Wet tail victims become very lethargic and weak very quickly, in most cases they can barey move and they often refuse food and water.

It's great that he's eating and drinking lots


----------



## happysaz133 (Jun 5, 2008)

Sounds like he is improving. Could just have been a very mild case that wasn't that dangerous.

I'm wondering about the 7 day/48 hours policy thing now. When I got my robos last week they said I was OK up to 7 days if they fell ill.


----------



## Marcia (Mar 10, 2009)

This is what someone else has said on another forum.



> I thought although by law, you can return your animals to any pet shop within a week, PAH's policy is only 48 hours.


----------



## happysaz133 (Jun 5, 2008)

Marcia said:


> This is what someone else has said on another forum.


Maybe it depends on the shop? The Pets at Home in Wick, last week, said I had a week.


----------



## Marcia (Mar 10, 2009)

happysaz133 said:


> Maybe it depends on the shop? The Pets at Home in Wick, last week, said I had a week.

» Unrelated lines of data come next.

(** Catching up reaches the target from any epoch, so the loop's fuel never runs out. *)
Lemma ratchet_loop_reaches fuel init target : ∀ s,
  wf_session init s -> target <= 255 -> target - sess_epoch s < Z.of_nat fuel ->
  ∃ s', ratchet_loop fuel s target = (Ok (), s') ∧ wf_session init s' ∧
        sess_epoch s' = Z.max (sess_epoch s) target.
Proof.
  induction fuel as [|fuel IH]; intros s Hw Ht Hf; cbn [ratchet_loop].
  { exists s. split_and!; [done|done|lia]. }
  destruct (Z.ltb_spec (sess_epoch s) target) as [Hlt|]; [|exists s; split_and!; [done|done|lia]].
  destruct (rekey_ok init s Hw ltac:(lia)) as (s1 & -> & Hw1 & E1 & _).
  destruct (IH s1 Hw1 Ht ltac:(lia)) as (s' & -> & Hw' & E'). exists s'. split_and!; [done|done|lia].
Qed.

Lemma ratchet_to_epoch_reaches init s target :
  wf_session init s -> target <= 255 ->
  ∃ s', ratchet_to_epoch s target = (Ok (), s') ∧ wf_session init s' ∧
        sess_epoch s' = Z.max (sess_epoch s) target.
Proof. intros Hw Ht. apply ratchet_loop_reaches; [done..|]. destruct Hw. unfold in_u in *. lia. Qed.

(** ** Opening packets *)

(** The AEAD state of this endpoint at an epoch. *)
Definition epoch_crypto (init : list Z) (s : Session) (e : Z) : CryptoSession :=
  cs_session (fresh_crypto (caps s) (chain_secret init (Z.to_nat e)) (is_server s)).

(** The packet authenticates under the key of the epoch it names. *)
Definition authentic (init : list Z) (s : Session) (h : PacketHeader) (ct ext pt : list Z) : Prop :=
  let c := epoch_crypto init s (epoch h) in
  aead_open (suite c) (recv_key c) (build_packet_nonce (nonce_prefix c) h) (packet_aad h ext) ct = Some pt.

(** The epochs the receive path is willing to try. *)
Definition epoch_admitted (s : Session) (h : PacketHeader) : Prop :=
  epoch h = sess_epoch s ∨
  (sess_epoch s < epoch h <= sess_epoch s + MAX_REKEY_CATCHUP ∧ flags_contains (flags h) REKEY = true).

(** What a successful open does to the session. *)
Definition opened (init : list Z) (s s' : Session) (h : PacketHeader) : Prop :=
  wf_session init s' ∧ sess_epoch s' = epoch h ∧ recv_replay s' = (Replay.accept 64 (recv_replay s) (packet_number h)).2 ∧
  send_packet_number s' = send_packet_number s ∧ caps s' = caps s ∧ is_server s' = is_server s ∧ sess_id s' = sess_id s.

Lemma crypto_unchanged s : set_crypto s (set_cs_session (crypto s) (cs_session (crypto s))) = s.
Proof. by destruct s as [? ? ? []]. Qed.

Lemma wf_crypto_at init s :
  wf_session init s -> ∃ sc rc, in_u 64 sc ∧ in_u 64 rc ∧
    cs_session (crypto s) = set_recv_counter (set_send_counter (epoch_crypto init s (sess_epoch s)) sc) rc ∧
    crypto s = with_counters (fresh_crypto (caps s) (chain_secret init (Z.to_nat (sess_epoch s))) (is_server s)) sc rc.
Proof.
  intros Hwf. destruct (wf_crypto _ _ Hwf) as (sc & rc & Hsc & Hrc & E).
  rewrite (wf_secret _ _ Hwf) in E. exists sc, rc. split_and!; try done. by rewrite E.
Qed.

(** Replacing the current AEAD counters keeps the invariant. *)
Lemma set_counters_wf init s sc rc :
  wf_session init s -> in_u 64 sc -> in_u 64 rc ->
  wf_session init (set_crypto s (with_counters (fresh_crypto (caps s)
     (chain_secret init (Z.to_nat (sess_epoch s))) (is_server s)) sc rc)).
Proof.
  intros Hwf Hsc Hrc. split; try apply Hwf. exists sc, rc. split_and!; try done.
  simpl_session. by rewrite (wf_secret _ _ Hwf).
Qed.

(** The replay verdict, on a session that just opened the packet. *)
Lemma check_replay_spec init s s1 h :
  wf_session init s1 -> sess_epoch s1 = epoch h -> recv_replay s1 = recv_replay s ->
  send_packet_number s1 = send_packet_number s -> caps s1 = caps s -> is_server s1 = is_server s -> sess_id s1 = sess_id s ->
  ∃ s2, check_replay s1 (packet_number h) = ((Replay.accept 64 (recv_replay s) (packet_number h)).1, s2) ∧
        opened init s s2 h ∧ opened init s (confirm_rekey_caught_up s2) h.
Proof.
  intros Hwf He Hr Hp Hc Hi Hd. unfold check_replay. rewrite Hr.
  destruct (accept 64 (recv_replay s) (packet_number h)) as [v w] eqn:Ea.
  destruct v; eexists; (split; [done|]); unfold opened; rewrite Ea; simpl_session;
    (split; split_and!; try done; destruct Hwf; by split).
Qed.

Lemma decrypt_with_nonce_cases c nonce aad ct :
  decrypt_with_nonce c nonce aad ct =
    if AEAD_MAX_INVOCATIONS <=? recv_counter c then (Err NonceExhausted, c)
    else match aead_open (suite c) (recv_key c) nonce aad ct with
         | None => (Err DecryptionFailed, c)
         | Some pt => (Ok pt, set_recv_counter c (wrap 64 (recv_counter c + 1)))
         end.
Proof. done. Qed.

(** The outcome of an open attempt: delivered, refused as a replay, or inert. *)
Definition open_outcome (init : list Z) (s : Session) (h : PacketHeader) (ct ext : list Z)
    (r : result (list Z) CoreError * Session) : Prop :=
  match r with
  | (Ok pt, s') =>
    epoch_admitted s h ∧ authentic init s h ct ext pt ∧ (Replay.accept 64 (recv_replay s) (packet_number h)).1 = true ∧
    opened init s s' h ∧ rekey_unconfirmed s' = false
  | (Err ReplayDetected, s') =>
    epoch_admitted s h ∧ (∃ pt, authentic init s h ct ext pt) ∧
    (Replay.accept 64 (recv_replay s) (packet_number h)).1 = false ∧ opened init s s' h
  | (Err e, s') =>
    s' = s ∧ ((e = CryptoError (AeadFailure NonceExhausted) ∧ AEAD_MAX_INVOCATIONS <= recv_counter (cs_session (crypto s)))
              ∨ ¬ (epoch_admitted s h ∧ ∃ pt, authentic init s h ct ext pt))
  end.

Lemma decrypt_current_outcome init s h ct ext :
  wf_session init s -> epoch h = sess_epoch s ->
  open_outcome init s h ct ext (decrypt_current s h ct ext).
Proof.
  intros Hwf He. destruct (wf_crypto_at _ _ Hwf) as (sc & rc & Hsc & Hrc & Ec & Ecs).
  unfold decrypt_current, decrypt_packet. rewrite decrypt_with_nonce_cases.
  destruct (Z.leb_spec AEAD_MAX_INVOCATIONS (recv_counter (cs_session (crypto s)))).
  { cbn. rewrite crypto_unchanged. auto. }
  assert (Hopen : ∀ r, aead_open (suite (cs_session (crypto s))) (recv_key (cs_session (crypto s)))
      (build_packet_nonce (nonce_prefix (cs_session (crypto s))) h) (packet_aad h ext) ct = r ->
      match r with Some pt => authentic init s h ct ext pt | None => ∀ pt, ¬ authentic init s h ct ext pt end).
  { intros r. rewrite Ec. unfold authentic. rewrite He. cbn. destruct r; [done|]. intros E pt. by rewrite E. }
  destruct (aead_open _ _ _ _ _) as [pt|] eqn:Eo; specialize (Hopen _ eq_refl).
  2:{ cbn. rewrite crypto_unchanged. split; [done|]. right. intros [_ [pt Hpt]]. by apply (Hopen pt). }
  set (s1 := set_crypto s _).
  assert (Hwf1 : wf_session init s1).
  { unfold s1. rewrite Ecs at 1. rewrite Ec. cbn [recv_counter set_recv_counter].
    apply (set_counters_wf init s sc (wrap 64 (rc + 1)) Hwf Hsc). by apply wrap_in_u. }
  destruct (check_replay_spec init s s1 h) as (s2 & -> & Ho & Hoc); [done..|].
  cbn in Hopen. destruct (accept 64 (recv_replay s) (packet_number h)).1 eqn:Ea; cbn; unfold epoch_admitted; eauto 10.
Qed.

Lemma decrypt_forward_outcome init s h ct ext :
  wf_session init s -> is_byte (epoch h) -> flags_contains (flags h) REKEY = true ->
  open_outcome init s h ct ext (decrypt_forward s h ct ext).
Proof.
  intros Hwf Hb Hf. unfold decrypt_forward.
  destruct (Z.eqb_spec (epoch h) (sess_epoch s)); [by apply decrypt_current_outcome|].
  destruct (Z.ltb_spec (epoch h) (sess_epoch s)).
  { cbn. split; [done|]. right. unfold epoch_admitted. intros [? _]. lia. }
  destruct (Z.ltb_spec MAX_REKEY_CATCHUP (epoch h - sess_epoch s)).
  { cbn. split; [done|]. right. unfold epoch_admitted. intros [? _]. lia. }
  rewrite (derive_forward_ok init) by (done || lia).
  replace (sess_epoch s + (epoch h - sess_epoch s)) with (epoch h) by lia.
  assert (Hadm : epoch_admitted s h) by (right; split; [lia|done]).
  rewrite decrypt_with_nonce_cases. fold (epoch_crypto init s (epoch h)).
  change (AEAD_MAX_INVOCATIONS <=? recv_counter (epoch_crypto init s (epoch h))) with false. cbv iota.
  destruct (aead_open _ _ _ _ _) as [pt|] eqn:Eo.
  2:{ cbn. split; [done|]. right. intros [_ [pt Hpt]]. unfold authentic in Hpt. congruence. }
  destruct (commit_wf init s (epoch h - sess_epoch s) 0 1) as [Hwf1 He1]; [done|unfold is_byte in Hb; lia..|by split|by split|].
  replace (sess_epoch s + (epoch h - sess_epoch s)) with (epoch h) in Hwf1, He1 by lia.
  set (s1 := commit_forward_crypto s _ _ _) in Hwf1, He1.
  change (commit_forward_crypto s _ _ _) with s1.
  destruct (check_replay_spec init s s1 h) as (s2 & -> & Ho & Hoc); [done..|].
  destruct (accept 64 (recv_replay s) (packet_number h)).1 eqn:Ea; cbn; eauto 10.
Qed.

Lemma decrypt_outcome init s h ct ext :
  wf_session init s -> is_byte (epoch h) ->
  open_outcome init s h ct ext (decrypt_packet_accepting_rekey s h ct ext).
Proof.
  intros Hwf Hb. unfold decrypt_packet_accepting_rekey.
  destruct (Z.eqb_spec (epoch h) (sess_epoch s)); [by apply decrypt_current_outcome|].
  destruct (Z.ltb_spec (epoch h) (sess_epoch s)).
  { cbn. split; [done|]. right. unfold epoch_admitted, MAX_REKEY_CATCHUP. intros [? _]. lia. }
  destruct (flags_contains (flags h) REKEY) eqn:Hf; [by apply decrypt_forward_outcome|].
  cbn. split; [done|]. right. intros [[?|[_ ?]] _]; congruence.
Qed.

(** ** Sealing packets *)

(** The two ends of one session. *)
Record peers (init : list Z) (a b : Session) : Prop := {
  peer_wf_a : wf_session init a;
  peer_wf_b : wf_session init b;
  peer_roles : is_server b = negb (is_server a);
  peer_suite : recommended_cipher (caps b) = recommended_cipher (caps a);
  peer_id : sess_id b = sess_id a;
}.

(** One end's sending keys are the other's receiving keys, epoch by epoch. *)
Lemma mirror_keys init a b e :
  peers init a b ->
  suite (epoch_crypto init b e) = suite (epoch_crypto init a e) ∧
  recv_key (epoch_crypto init b e) = send_key (epoch_crypto init a e) ∧
  nonce_prefix (epoch_crypto init b e) = nonce_prefix (epoch_crypto init a e) ∧
  hp_suite (header_protection b) = hp_suite (header_protection a) ∧
  hp_recv (header_protection b) = hp_send (header_protection a) ∧
  length (hp_send (header_protection a)) = 32%nat.
Proof.
  intros [Ha Hb Hr Hs _]. rewrite (wf_hp _ _ Ha), (wf_hp _ _ Hb).
  unfold epoch_crypto, fresh_crypto, hp_derive. cbn. rewrite Hs, Hr.
  destruct (is_server a); cbn; split_and!; try done; apply derive_key_32_length.
Qed.

Definition frame_header (s : Session) (bits stream path : Z) : PacketHeader :=
  with_path_id (with_epoch (header_new (sess_id s) stream (send_packet_number s) bits) (sess_epoch s)) path.

(** What sealing a frame changes: the packet number and the send counter. *)
Definition sealed (init : list Z) (s s' : Session) : Prop :=
  wf_session init s' ∧ sess_epoch s' = sess_epoch s ∧ recv_replay s' = recv_replay s ∧
  send_packet_number s' = wrap 64 (send_packet_number s + 1) ∧ caps s' = caps s ∧ is_server s' = is_server s ∧
  sess_id s' = sess_id s ∧ rekey_unconfirmed s' = rekey_unconfirmed s.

Could be. I think the 48 hour rule is stupid.


----------



## spoiled_rat (Mar 24, 2008)

im pretty shocked you bought an animal knowing that you cant afford vet bills???


----------



## emzybabe (Jun 30, 2009)

barbie, I know its hard but please dont buy animals you cant afford the vets bills for. you could have taken him to the pdsa as a student. (but there unlikely to be specialists in small animals). Pets are expensive and its really important to have insurance or savings for any emergencies like this.


----------



## Phenobarbie (Sep 28, 2009)

I get my money weekly, and like i said, have NONE of it at the moment, which is not my fault as there has been a muckup in the system. All the money i DO get goes on my animals anyway.
I didn't know i wouldn't be able to afford the vet bills, until i realised my money hadn't come through.
I've only just turned 18, dont have a job, so i have no savings.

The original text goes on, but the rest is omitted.